Ren-Jie Lu · Yu Zhou · hao cheng · Jingke Meng · Wei-Shi Zheng


Abstract:

Vision and Language Navigation(VLN) requires agents to navigate 3D environments by following natural language instructions. While existing methods predominantly assume access to panoramic observations, many practical robotics are equipped with monocular RGBD cameras, creating a significant configuration disparity. In this work, we address this critical gap by developing a novel 3DGS-based framework for monocular VLN agents, focusing on the intrinsic information incompleteness challenge. Our approach incorporates two key innovations: (1) implicit partial completion module for inferring representations of missing regions in incompletely rendered panoramic feature maps, and (2) an uncertainty-aware active perception strategy that enables the agent to actively acquire visual observation when uncertain about its decision.
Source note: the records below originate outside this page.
(* ===== verification/LifecycleContent.v ===== *)
(** What a synchronise delivers: the lifecycle owner's two halves of a synchronise-and-discard
    packet, [apply] and [complete] of
    src/reims-vgpu/crates/reims-vgpu-core/src/lifecycle.rs, against the content ledger's
    account of which replica holds what (Content.v), with any calls in between.

    The copies a packet owes are planned together and recorded together.  They are planned
    against one state of the ledger, so two resources over the same bytes owe them twice. *)
From Stdlib Require Import ZifyBool.
From S2P Require Import Prelude RangeSet Coverage Access Depend Ready Namespace Heaps Lifecycle Content.

(** ** The owner keeps its ledger well formed

    An action [keeps] the ledger well formed and every resident's extent in range, and what it
    answers satisfies [P]. *)
Definition task_tidy (t : Task) : Prop := ∀ id r, tk_resident t !! id = Some r → extent_ok (res_extent r).
Record tidy (s : Lifecycle) : Prop := {
  td_task k t : tasks s !! k = Some t → task_tidy t;
  td_ledger : ledger_wf (content s) }.
Definition keeps {A} (m : act A) (P : A → Prop) : Prop :=
  ∀ s, tidy s → match m s with Some (inl a, s') => tidy s' ∧ P a | Some (inr _, s') => tidy s' | None => True end.
(** The copies and discards a packet leaves to be completed. *)
Definition effects_wf (e : Effects) : Prop := Forall copy_wf (transfers e) ∧ Forall (λ d, arg_ok (dd_bytes d)) (at_completion e).

Lemma keeps_ret {A} (a : A) (P : A → Prop) : P a → keeps (mret a) P.
Proof. by intros H s Hs. Qed.
Lemma keeps_bind {A B} (m : act A) (f : A → act B) P Q : keeps m P → (∀ a, P a → keeps (f a) Q) → keeps (m ≫= f) Q.
Proof.
  intros Hm Hf s Hs. specialize (Hm s Hs). unfold mbind, act_bind. destruct (m s) as [[[a|e] s']|]; [|done..].
  destruct Hm as [Hs' Ha]. by apply Hf.
Qed.
Lemma keeps_refuse {A} e (P : A → Prop) : keeps (refuse e) P.
Proof. by intros s Hs. Qed.
Lemma keeps_expect {A} (o : option A) (P : A → Prop) : (∀ a, o = Some a → P a) → keeps (expect o) P.
Proof. intros H s Hs. unfold expect. destruct o; [|done]. by split; [|apply H]. Qed.
Lemma keeps_or_refuse {A E} (r : A + E) f (P : A → Prop) : (∀ a, r = inl a → P a) → keeps (or_refuse r f) P.
Proof. intros H s Hs. unfold or_refuse. destruct r; [|done]. by split; [|apply H]. Qed.
Lemma keeps_the_task k : keeps (the_task k) task_tidy.
Proof. intros s Hs. unfold the_task. destruct (tasks s !! k) eqn:E; [|done]. split; [done|]. by eapply td_task. Qed.
Lemma keeps_held_task k : keeps (held_task k) task_tidy.
Proof. intros s Hs. unfold held_task. destruct (tasks s !! k) eqn:E; [|done]. split; [done|]. by eapply td_task. Qed.
Lemma keeps_put_task k t : task_tidy t → keeps (put_task k t) (λ _, True).
Proof.
  intros Ht s [H1 H2]. split; [|done]. split; cbn; [|done]. intros k' t' [[_ <-]|[_ ?]]%lookup_insert_Some; [done|by eapply H1].
Qed.
Lemma keeps_drop_task k : keeps (drop_task k) (λ _, True).
Proof. intros s [H1 H2]. split; [|done]. split; cbn; [|done]. intros k' t' [_ ?]%lookup_delete_Some. by eapply H1. Qed.
Lemma keeps_ask {A} (f : Lifecycle → A) : keeps (ask f) (λ _, True).
Proof. by intros s Hs. Qed.
Lemma keeps_on_content {A} (f : ContentLedger → A * ContentLedger) (P : A → Prop) :
  (∀ l, ledger_wf l → ledger_wf (f l).2 ∧ P (f l).1) → keeps (on_content f) P.
Proof.
  intros H s [H1 H2]. unfold on_content. specialize (H _ H2). destruct (f (content s)) as [a l]. destruct H. split; [|done]. by split.
Qed.
Lemma keeps_update f : (∀ l, ledger_wf l → ledger_wf (f l)) → keeps (update f) (λ _, True).
Proof. intros H. apply keeps_on_content. intros l Hl. split; [by apply H|done]. Qed.
Lemma keeps_mono {A} (m : act A) (P Q : A → Prop) : keeps m P → (∀ a, P a → Q a) → keeps m Q.
Proof. intros H HQ s Hs. specialize (H s Hs). destruct (m s) as [[[]]|]; naive_solver. Qed.

Lemma tidy_resident t t' : task_tidy t → tk_resident t' = tk_resident t → task_tidy t'.
Proof. intros H E id r. rewrite E. apply H. Qed.
Lemma tidy_delete t t' id : task_tidy t → tk_resident t' = base.delete id (tk_resident t) → task_tidy t'.
Proof. intros H E id' r. rewrite E. intros [_ ?]%lookup_delete_Some. by eapply H. Qed.
Lemma tidy_insert t t' id r : task_tidy t → extent_ok (res_extent r) → tk_resident t' = <[id := r]> (tk_resident t) → task_tidy t'.
Proof. intros H Hr E id' r'. rewrite E. intros [[_ <-]|[_ ?]]%lookup_insert_Some; [done|by eapply H]. Qed.
Lemma no_effects_wf e : transfers e = [] → at_completion e = [] → effects_wf e.
Proof. intros E1 E2. unfold effects_wf. by rewrite E1, E2. Qed.
Lemma absorb_wf e e' : effects_wf e → effects_wf e' → effects_wf (absorb e e').
Proof. intros [] []. split; cbn; by apply Forall_app. Qed.
Lemma extent_arg r : extent_ok r → arg_ok r.
Proof. intros ([? ?] & ? & ?). by split. Qed.

Create HintDb keeps.
#[local] Hint Resolve keeps_ret keeps_refuse keeps_the_task keeps_held_task keeps_put_task keeps_drop_task keeps_ask keeps_update
  no_effects_wf absorb_wf extent_arg wf_declare wf_write wf_forget : keeps.
#[local] Hint Extern 1 (task_tidy _) => (by eapply tidy_resident) || (by eapply tidy_delete) : keeps.
#[local] Hint Extern 1 (keeps (expect _) _) => apply (keeps_expect _ (λ _, True)); done : keeps.
#[local] Hint Extern 1 (keeps (or_refuse _ _) _) => apply (keeps_or_refuse _ _ (λ _, True)); done : keeps.
#[local] Hint Extern 1 (effects_wf _) => by apply no_effects_wf : keeps.
Ltac keep :=
  repeat match goal with
  | |- keeps (mret _) _ => apply keeps_ret
  | |- keeps (_ ≫= _) _ => eapply keeps_bind; [by eauto with keeps|intros; cbn beta in *]
  | |- keeps (match _ with _ => _ end) _ => case_match
  end; eauto with keeps.

Lemma keeps_forget b : keeps (forget_backing b) (λ _, True).
Proof. unfold forget_backing. keep. Qed.
#[local] Hint Resolve keeps_forget : keeps.
Lemma keeps_retire k id teardown : keeps (retire_resident k id teardown) effects_wf.
Proof. unfold retire_resident. keep. Qed.
#[local] Hint Resolve keeps_retire : keeps.
Lemma keeps_delete_resource k id : keeps (delete_resource k id) effects_wf.
Proof. unfold delete_resource. keep. Qed.
#[local] Hint Resolve keeps_delete_resource : keeps.
Lemma keeps_delete_each k ids : ∀ e, effects_wf e → keeps (delete_each k ids e) effects_wf.
Proof. induction ids as [|id ids IH]; intros e He; cbn [delete_each]; keep. Qed.
Lemma keeps_forget_each bs : ∀ e, effects_wf e → keeps (forget_each bs e) effects_wf.
Proof. induction bs as [|b bs IH]; intros e He; cbn [forget_each]; keep. apply IH. case_match; eauto with keeps. Qed.
#[local] Hint Resolve keeps_delete_each keeps_forget_each : keeps.
Lemma keeps_delete_task k : keeps (delete_task k) effects_wf.
Proof. unfold delete_task. keep. Qed.
#[local] Hint Resolve keeps_delete_task : keeps.
Lemma task_new_tidy d : task_tidy (task_new d).
Proof. intros id r. cbn. by rewrite lookup_empty. Qed.
#[local] Hint Resolve task_new_tidy : keeps.
Lemma keeps_define_task k d : keeps (define_task k d) effects_wf.
Proof.
  unfold define_task. eapply keeps_bind; [apply keeps_ask|]. intros p _. eapply (keeps_bind _ _ effects_wf); [destruct p|intros e He]; keep.
Qed.
Lemma keeps_bind_list k l : keeps (bind_object_list k l) effects_wf.
Proof. unfold bind_object_list. keep. Qed.
Lemma keeps_remap k span est : keeps (remap k span est) effects_wf.
Proof. unfold remap. keep. Qed.
Lemma keeps_delete_backing k b : keeps (delete_backing k b) effects_wf.
Proof. unfold delete_backing. keep. Qed.
Lemma place_extent h heap id off len p h' : heap_place h heap id off len = Some (inl p, h') → 0 ≤ off < UINT64_MAX → 0 ≤ len → extent_ok (pl_region p).
Proof.
  unfold heap_place, admits, runs_past. intros E ? ?. destruct (live h heap); [|done]. destruct (_ || _) eqn:Ep; [done|]. repeat case_match; simplify_eq.
  unfold extent_ok. cbn. lia.
Qed.
Lemma keeps_create k slot st : storage_ok st → keeps (create_resource k slot st) effects_wf.
Proof.
  intros Hst. unfold create_resource. eapply keeps_bind; [apply keeps_the_task|]. intros t Ht.
  eapply (keeps_bind _ _ (λ _, True)); [destruct st; keep|]. intros ob _.
  eapply (keeps_bind _ _ (λ _, True)); [by apply keeps_expect|]. intros x _.
  eapply keeps_bind; [apply keeps_put_task; by eapply tidy_resident|]. intros _ _.
  eapply (keeps_bind _ _ effects_wf); [keep|]. intros e He. eapply keeps_bind; [apply keeps_held_task|]. intros t' Ht'. destruct st as [b ext|heap off len|].
  - eapply keeps_bind; [by eauto with keeps|]. intros _ _. eapply keeps_bind; [|intros _ _; by apply keeps_ret].
    apply keeps_put_task. by eapply (tidy_insert t' _ (nd_id x.1) (RDedicated b ext)).
  - eapply keeps_bind; [apply keeps_expect; intros y Hy; exact Hy|]. intros [r h'] Hy.
    eapply keeps_bind; [apply (keeps_expect _ (λ p, extent_ok (pl_region p)))|].
    { cbn. intros p Hp. destruct r; [|done]. injection Hp as ->. by eapply place_extent; [exact Hy|apply Hst..]. }
    intros p Hp. eapply keeps_bind; [by eauto with keeps|]. intros _ _. eapply keeps_bind; [|intros _ _; by apply keeps_ret].
    apply keeps_put_task. by eapply (tidy_insert t' _ (nd_id x.1) (RPlaced p)).
  - by apply keeps_ret.
Qed.
Lemma keeps_replace k id b ext : extent_ok ext → keeps (lc_replace_physical k id b ext) effects_wf.
Proof.
  intros Hext. unfold lc_replace_physical. eapply keeps_bind; [apply keeps_the_task|]. intros t Ht.
  assert (keeps (repoint k t id b ext) effects_wf) as Hr; [|keep].
  unfold repoint. eapply (keeps_bind _ _ (λ _, True)); [by apply keeps_expect|]. intros x _.
  eapply keeps_bind; [apply keeps_put_task; by eapply tidy_resident|]. intros _ _.
  eapply (keeps_bind _ _ (λ _, True)); [by apply keeps_or_refuse|]. intros td _.
  eapply keeps_bind; [apply keeps_held_task|]. intros t' Ht'.
  eapply keeps_bind; [apply keeps_put_task; by eapply (tidy_insert t' _ id (RDedicated b ext))|]. intros _ _.
  eapply keeps_bind; [by eauto with keeps|]. intros _ _. eapply (keeps_bind _ _ (λ _, True)); [|intros _ _]; keep.
Qed.

(** Operations that resolve their names first. *)
Definition found (x : ResourceId * Resident) : Prop := extent_ok (res_extent x.2).
Lemma resolve_names_tidy t rs : task_tidy t → ∀ n out o n', Forall found out → resolve_names t rs n out = (inl o, n') → Forall found o.
Proof.
  intros Ht. induction rs as [|r rs IH]; intros n out o n' Hout E; cbn in E; [by simplify_eq|].
  destruct (ns_resolve n r) as [[] ?]; [|done]. eapply IH; [|exact E]. case_match eqn:Er; [|done]. apply Forall_app_2; [done|]. constructor; [|done]. by eapply Ht.
Qed.
Lemma keeps_resolve_all k rs : keeps (resolve_all k rs) (Forall found).
Proof.
  unfold resolve_all. eapply keeps_bind; [apply keeps_the_task|]. intros t Ht. destruct (resolve_names t rs (tk_namespace t) []) as [r n] eqn:E.
  eapply keeps_bind; [apply keeps_put_task; by eapply tidy_resident|]. intros _ _. apply keeps_or_refuse. intros o ->. by eapply resolve_names_tidy.
Qed.
Lemma keeps_invalidate k rs : keeps (invalidate k rs) effects_wf.
Proof.
  unfold invalidate. eapply keeps_bind; [apply keeps_resolve_all|]. intros out Hout. eapply keeps_bind; [apply keeps_update|keep].
  induction Hout as [|x xs Hx Hxs IH]; intros l Hl; cbn; [done|]. apply IH, wf_write; [done|by apply extent_arg].
Qed.
Lemma plan_wf xs : ∀ l, Forall found xs → ledger_wf l → ledger_wf (plan_copies xs l).2 ∧ Forall copy_wf (plan_copies xs l).1.
Proof.
  induction xs as [|x xs IH]; intros l Hxs Hl; cbn; [done|]. apply Forall_cons in Hxs as [Hx Hxs].
  pose proof (wf_transfer l (res_backing x.2) (res_extent x.2) GuestPages Hl) as Hl1. assert (Forall copy_wf (option_list (transfer_for_read l (res_backing x.2) (res_extent x.2) GuestPages).1)) as Ht.
  { destruct (backings l !! res_backing x.2) as [e|] eqn:E; [|unfold transfer_for_read; by rewrite E].
    pose proof (transfer_spec _ _ _ _ _ _ (res_extent x.2) GuestPages E (lw_entry l Hl _ _ E) (extent_arg _ Hx)) as Hs.
    destruct (transfer_for_read _ _ _ _) as [[t|] ?]; cbn; [|done]. by constructor; [apply Hs|]. }
  destruct (transfer_for_read _ _ _ _) as [t l1]. destruct (IH l1 Hxs Hl1) as [H1 H2]. destruct (plan_copies xs l1). split; [done|by apply Forall_app].
Qed.
Lemma deferred_wf out : Forall found out → Forall (λ d, arg_ok (dd_bytes d)) (deferred <$> out).
Proof. intros H. apply Forall_fmap. eapply Forall_impl; [exact H|]. intros x Hx. by apply extent_arg. Qed.
Lemma keeps_synchronize k rs d : keeps (synchronize k rs d) effects_wf.
Proof.
  unfold synchronize. eapply keeps_bind; [apply keeps_resolve_all|]. intros out Hout.
  eapply keeps_bind; [apply (keeps_on_content _ (Forall copy_wf)); intros l Hl; by apply plan_wf|]. intros ts Hts. apply keeps_ret.
  split; cbn; [done|]. destruct d; [by apply deferred_wf|constructor].
Qed.
Lemma keeps_discard k rs : keeps (lc_discard k rs) effects_wf.
Proof.
  unfold lc_discard. eapply keeps_bind; [apply keeps_resolve_all|]. intros out Hout. apply keeps_ret. split; cbn; [constructor|by apply deferred_wf].
Qed.
Lemma keeps_apply op : op_ok op → keeps (lc_apply op) effects_wf.
Proof.
  intros Hop. destruct op; cbn [lc_apply]; repeat case_match;
    first [by apply keeps_define_task|by apply keeps_delete_task|by apply keeps_bind_list|by apply keeps_create|by apply keeps_delete_resource|by apply keeps_remap
          |by apply keeps_replace|by apply keeps_invalidate|by apply keeps_synchronize|by apply keeps_discard|by apply keeps_delete_backing
          |by apply keeps_ret, no_effects_wf].
Qed.
(** ** Kinds *)
Inductive LifecycleKind :=
  | LkDefineTask | LkDeleteTask | LkSetObjectList | LkDeleteResource | LkMapMemory | LkUnmapMemory | LkReplacePhysical | LkInvalidate
  | LkSynchronize | LkSynchronizeAndDiscard | LkDiscard | LkDeleteBacking | LkDeleteObject.
#[export] Instance LifecycleKind_eq_dec : EqDecision LifecycleKind.
Proof. solve_decision. Defined.
Definition lifecycle_kind_of (channel : Channel) (opcode : Z) : option LifecycleKind :=
  if negb (bool_decide (classify channel opcode = Some ResourceLifecycle)) then None
  else
    if opcode =? 0x38 then Some LkDefineTask
    else if opcode =? 0x20 then Some LkDeleteTask
    else if opcode =? 0x33 then Some LkSetObjectList
    else
      match channel with
      | Root => None
      | Child =>
          if opcode =? 0x25 then Some LkDeleteResource
          else if opcode =? 0x39 then Some LkMapMemory
          else if opcode =? 0x22 then Some LkUnmapMemory
          else if opcode =? 0x3c then Some LkReplacePhysical
          else if opcode =? 0x34 then Some LkInvalidate
          else if opcode =? 0x35 then Some LkSynchronize
          else if opcode =? 0x3e then Some LkSynchronizeAndDiscard
          else if opcode =? 0x3f then Some LkDiscard
          else if opcode =? 0x36 then Some LkDeleteBacking
          else if opcode =? 0x28 then Some LkDeleteObject
          else None
      end.
Definition resource_list_record_len (k : LifecycleKind) : option nat :=
  match k with
  | LkInvalidate => Some CHILD_INVALIDATE_RECORD_LEN
  | LkSynchronize | LkSynchronizeAndDiscard | LkDiscard => Some CHILD_SYNCHRONIZE_RECORD_LEN
  | _ => None
  end.

(** ** What an operation says of itself *)
Definition op_kind (op : LifecycleOp) : LifecycleKind :=
  match op with
  | DefineTask _ _ _ => LkDefineTask
  | DeleteTask _ => LkDeleteTask
  | BindObjectList _ _ | CreateResource _ _ _ => LkSetObjectList
  | DeleteResource _ _ _ => LkDeleteResource
  | MapMemory _ _ => LkMapMemory
  | UnmapMemory _ _ => LkUnmapMemory
  | ReplacePhysical _ _ _ _ => LkReplacePhysical
  | Invalidate _ _ => LkInvalidate
  | Synchronize _ _ => LkSynchronize
  | SynchronizeAndDiscard _ _ => LkSynchronizeAndDiscard
  | Discard _ _ => LkDiscard
  | DeleteBacking _ _ _ => LkDeleteBacking
  | DeleteObject _ _ _ _ => LkDeleteObject
  end.
Definition op_resources (op : LifecycleOp) : list ResourceId :=
  match op with
  | Invalidate _ rs | Synchronize _ rs | SynchronizeAndDiscard _ rs | Discard _ rs => rs
  | ReplacePhysical _ r _ _ => [r]
  | DeleteObject _ _ r _ | DeleteResource _ _ r => option_list r
  | _ => []
  end.
Definition declared_access (op : LifecycleOp) : option AccessMode :=
  match op with
  | Invalidate _ _ | Synchronize _ _ | SynchronizeAndDiscard _ _ => Some Write
  | Discard _ _ | DeleteResource _ _ _ | ReplacePhysical _ _ _ _ | DeleteObject _ _ _ _ => Some Unknown
  | _ => None
  end.
Definition op_task (op : LifecycleOp) : Z :=
  match op with
  | DefineTask task _ _ | DeleteTask task | BindObjectList task _ | CreateResource task _ _ | DeleteResource task _ _ | MapMemory task _
  | UnmapMemory task _ | ReplacePhysical task _ _ _ | Invalidate task _ | Synchronize task _ | SynchronizeAndDiscard task _ | Discard task _
  | DeleteBacking task _ _ | DeleteObject task _ _ _ => task
  end.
Extensive experiments on R2R-CE and RxR-CE datasets demonstrate that our monoVLN outperforms all existing monocular methods, significantly improve 8\% success rate on R2R-CE compared to previous monocular methods. We also validate our monoVLN in real-world environments, providing a practical solution for real-world VLN. Furthermore, our findings challenge the conventional wisdom regarding panoramic observations, suggesting they may not be the optimal configuration and providing insights for future research directions in VLN literature. Code will be released.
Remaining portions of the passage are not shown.